## Data records
Lemma displayNextQuestion_question_with_answer_witness :
  allQuestions (with_pool [Q1])
    !! Math_floor_times (always_half (drawn (with_pool [Q1]))) (length (allQuestions (with_pool [Q1])))
    = Some (JObj [("question", JStr "Q1"); ("answer", JStr "A1")]) ∧
  textContent (answerText (snd (displayNextQuestion always_half (with_pool [Q1])))) = Str "A1".
Proof.
  split; [reflexivity |].
  pose proof (displayNextQuestion_question_with_answer always_half (with_pool [Q1])
                [("question", JStr "Q1"); ("answer", JStr "A1")] "Q1" "A1"
                eq_refl eq_refl eq_refl) as H.
  destruct (displayNextQuestion always_half (with_pool [Q1])) as [result s'].
  destruct H as (_ & _ & Hanswer & _). exact Hanswer.
Defined.

Lemma reveal_then_next_witness :
  allQuestions (with_pool [Q1])
    !! Math_floor_times (always_half (drawn (with_pool [Q1]))) (length (allQuestions (with_pool [Q1])))
    = Some (JObj [("question", JStr "Q1"); ("answer", JStr "A1")]) ∧
  textContent
    (answerText (snd (showAnswerBtn_click (snd (displayNextQuestion always_half (with_pool [Q1]))))))
    = Str "A1".
Proof.
  split; [reflexivity |].
  apply (reveal_then_next always_half always_half (with_pool [Q1])
           [("question", JStr "Q1"); ("answer", JStr "A1")] "Q1" "A1" eq_refl eq_refl eq_refl).
Defined.

Lemma displayNextQuestion_null_witness :
  allQuestions (with_pool [JNull])
    !! Math_floor_times (always_half (drawn (with_pool [JNull])))
         (length (allQuestions (with_pool [JNull])))
    = Some JNull ∧
  fst (displayNextQuestion always_half (with_pool [JNull])) = Throw TypeError.
Proof.
  split; [reflexivity |].
  by rewrite (displayNextQuestion_null always_half (with_pool [JNull]) eq_refl).
Defined.

Lemma displayNextQuestion_not_an_object_witness :
  allQuestions (with_pool [JStr "Q1"])
    !! Math_floor_times (always_half (drawn (with_pool [JStr "Q1"])))
         (length (allQuestions (with_pool [JStr "Q1"])))
    = Some (JStr "Q1") ∧
  JStr "Q1" ≠ JNull ∧ (∀ fields, JStr "Q1" ≠ JObj fields) ∧
  textContent (questionText (snd (displayNextQuestion always_half (with_pool [JStr "Q1"]))))
    = Str "".
Proof.
  assert (JStr "Q1" ≠ JNull) as Hnull by discriminate.
  assert (∀ fields, JStr "Q1" ≠ JObj fields) as Hobject by (intros fields; discriminate).
  split; [reflexivity |]. split; [exact Hnull |]. split; [exact Hobject |].
  pose proof (displayNextQuestion_not_an_object always_half (with_pool [JStr "Q1"]) (JStr "Q1")
                eq_refl Hnull Hobject) as H.
  destruct (displayNextQuestion always_half (with_pool [JStr "Q1"])) as [result s'].
  destruct H as (_ & Hquestion & _). exact Hquestion.
Defined.

Lemma fetchQuestions_final_page_witness :
  sends_questions endpoint_Q1 ∧
  fst (fetchQuestions engine_limit endpoint_Q1 always_half ["Cypress"] (popup ∅ unchecked_boxes)) = Normal tt.
Proof.
  split; [exact endpoint_Q1_sends_questions |].
  pose proof (fetchQuestions_final_page engine_limit endpoint_Q1 always_half ["Cypress"]
                (popup ∅ unchecked_boxes) endpoint_Q1_sends_questions) as H.
  destruct (fetchQuestions engine_limit endpoint_Q1 always_half ["Cypress"] (popup ∅ unchecked_boxes))
    as [result s'].
  destruct H as (Hresult & _). exact Hresult.
Defined.

Lemma DOMContentLoaded_malformed_witness :
  localStorage corrupted_popup !! "selectedCategories" = Some (Malformed "{") ∧
  fst (DOMContentLoaded engine_limit endpoint_Q1 always_half corrupted_popup) = Throw SyntaxError.
Proof.
  split; [reflexivity |].
  by rewrite (DOMContentLoaded_malformed engine_limit endpoint_Q1 always_half corrupted_popup "{" eq_refl).
Defined.

Lemma DOMContentLoaded_not_an_array_witness :
  localStorage (popup {["selectedCategories" := Encodes (JBool true)]} unchecked_boxes)
    !! "selectedCategories" = Some (Encodes (JBool true)) ∧
  truthy (JBool true) = true ∧ length_is_zero (JBool true) = false ∧
  (∀ items, JBool true ≠ JArr items) ∧ (∀ str, JBool true ≠ JStr str) ∧
  checkboxes (popup {["selectedCategories" := Encodes (JBool true)]} unchecked_boxes) ≠ [] ∧
  fst (DOMContentLoaded engine_limit endpoint_Q1 always_half
         (popup {["selectedCategories" := Encodes (JBool true)]} unchecked_boxes))
    = Throw TypeError.
Proof.
  assert (localStorage (popup {["selectedCategories" := Encodes (JBool true)]} unchecked_boxes)
            !! "selectedCategories" = Some (Encodes (JBool true))) as Hstored by reflexivity.
  assert (∀ items, JBool true ≠ JArr items) as Harray by (intros items; discriminate).
  assert (∀ str, JBool true ≠ JStr str) as Hstring by (intros str; discriminate).
  assert (checkboxes (popup {["selectedCategories" := Encodes (JBool true)]} unchecked_boxes) ≠ [])
    as Hboxes by discriminate.
  do 3 (split; [reflexivity |]).
  split; [exact Harray |]. split; [exact Hstring |]. split; [exact Hboxes |].
  by rewrite (DOMContentLoaded_not_an_array engine_limit endpoint_Q1 always_half
                (popup {["selectedCategories" := Encodes (JBool true)]} unchecked_boxes)
                (JBool true) Hstored eq_refl eq_refl Harray Hstring Hboxes).
Defined.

## Exercise prompt
All that is needed is the number of lines above in which the string "allQuestions" appears.

## Task solution
8